LAUSR

Indoor positioning technology is crucial for enabling intelligent management and automation of indoor environments, such as smart buildings, factories and healthcare facilities. Ultra-wideband (UWB) navigation technology offers centimeter-level positioning accuracy. However, non-line-of-sight (NLOS) propagation significantly affects the positioning results of UWB. By combining UWB with inertial navigation system (INS) positioning estimation, better positioning performance can be achieved. This paper proposes a UWB and INS fusion positioning framework based on factor graph optimization (FGO). In this framework, when UWB is used for positioning, an efficient granular ball-based spectral clustering algorithm is first employed to cluster the measured distance values, reducing the impact of NLOS errors. This clustering algorithm improves the construction of the similarity matrix in traditional spectral clustering, reducing memory usage and minimizing errors caused by outlier measurements.

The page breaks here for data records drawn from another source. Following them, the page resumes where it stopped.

Lemma fb_find_forward val start :
  0 ≤ start < n → ∃ r, fb_find_impl fb n start val true = Done r ∧ is_first (is_val val) start n r.
Proof.
  intros Hs. unfold fb_find_impl. change FB_GROUP_BITS with 64.
  pose proof (ngroups_index n start Hs) as Hgi. pose proof (ngroups_spec n ltac:(lia)) as Hng.
  destruct (group_some _ Hgi) as (g & E1 & E2 & Hg). rewrite E1. cbn [mbind outcome_bind].
  set (inv := if val then 0 else u64 (-1)).
  set (q := λ i, bool_decide (start ≤ i) && is_val val i).
  destruct (find_group_ok q fb inv true 1 (Z.to_nat (FB_NGROUPS n)) (Z.to_nat (FB_NGROUPS n - start / 64)) (start / 64)
    (Z.land (Z.lxor g inv) (not64 (u64 (shl64 1 (start mod 64) - 1))))) as (m & r & Er & Hm & Hno & Hr);
    [done|lia|lia| | |].
  { apply (first_view val true); [lia|done|done|apply not64_u64|]. intros i Hi Ei.
    rewrite testbit_not64, below_mask by dlia. apply eq_true_iff_eq.
    rewrite bool_decide_eq_true, andb_true_iff, Z.ltb_lt, negb_true_iff, Z.ltb_ge. dlia. }
  { intros k Hk. apply later_view; [lia|]. intros i Hi Ei. dlia. }
  replace (start / 64 + 1 * Z.of_nat (Z.to_nat (FB_NGROUPS n - start / 64))) with (FB_NGROUPS n) in Er by lia.
  rewrite Er. cbn [mbind outcome_bind].
  assert (∀ i, start ≤ i → i / 64 < start / 64 + m → is_val val i = false) as Hbefore.
  { intros i Hi Hg'. specialize (Hno (i / 64 - start / 64) i ltac:(dlia) ltac:(lia) ltac:(lia)).
    unfold q in Hno. by rewrite bool_decide_true in Hno by lia. }
  destruct r as [[gi' g']|]; cbn [negb andb].
  - destruct Hr as (Hm' & -> & Hg' & Hv). destruct (group_view_first q (start / 64 + 1 * m) g' ltac:(lia) Hg' Hv) as (Ep & Hq & Hbelow).
    set (pos := (start / 64 + 1 * m) * 64 + ffs_lu g') in *.
    assert (bool_decide (start ≤ pos) = true ∧ is_val val pos = true) as [Hsp Hvp] by (by apply andb_true_iff).
    apply bool_decide_eq_true in Hsp.
    assert (∀ i, start ≤ i < pos → is_val val i = false) as Hfree.
    { intros i Hi. destruct (Z.lt_ge_cases (i / 64) (start / 64 + m)); [by apply Hbefore; lia|].
      specialize (Hbelow i ltac:(dlia)). unfold q in Hbelow. by rewrite bool_decide_true in Hbelow by lia. }
    assert (pos < 64 * FB_NGROUPS n) by dlia.
    rewrite u64_small by (unfold is_u64; lia).
    destruct (Z.lt_ge_cases n pos) as [Hbig|Hsmall].
    + assert (val = false) as ->.
      { unfold is_val in Hvp. rewrite (fo_tail n fb Hfb) in Hvp by lia. by destruct val. }
      rewrite (proj2 (Z.ltb_lt n pos)) by lia. simpl. rewrite i64_small by lia.
      exists n. split; [done|]. split_and!; [lia|lia| |lia]. intros i Hi. apply Hfree. lia.
    + rewrite (proj2 (Z.ltb_ge n pos)), andb_false_r by lia. rewrite i64_small by lia.
      exists pos. split; [done|]. by split_and!.
  - exists n. rewrite i64_small by lia. split; [done|]. split_and!; [lia|lia| |lia]. intros i Hi. apply Hbefore; [lia|].
    subst m. dlia.
Qed.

An improved Taylor method based on the bacterial foraging optimization algorithm-Taylor is then used for the calculation of the moving target’s position. For the INS positioning system, inertial measurement unit pre-integration factors and bias factors are established. Finally, the INS and UWB information is fused using an FGO to reduce the effects of NLOS errors on UWB positioning outcomes and to minimize the cumulative errors of the INS. Simulation and experimental findings demonstrate that the proposed algorithm achieves improved performance.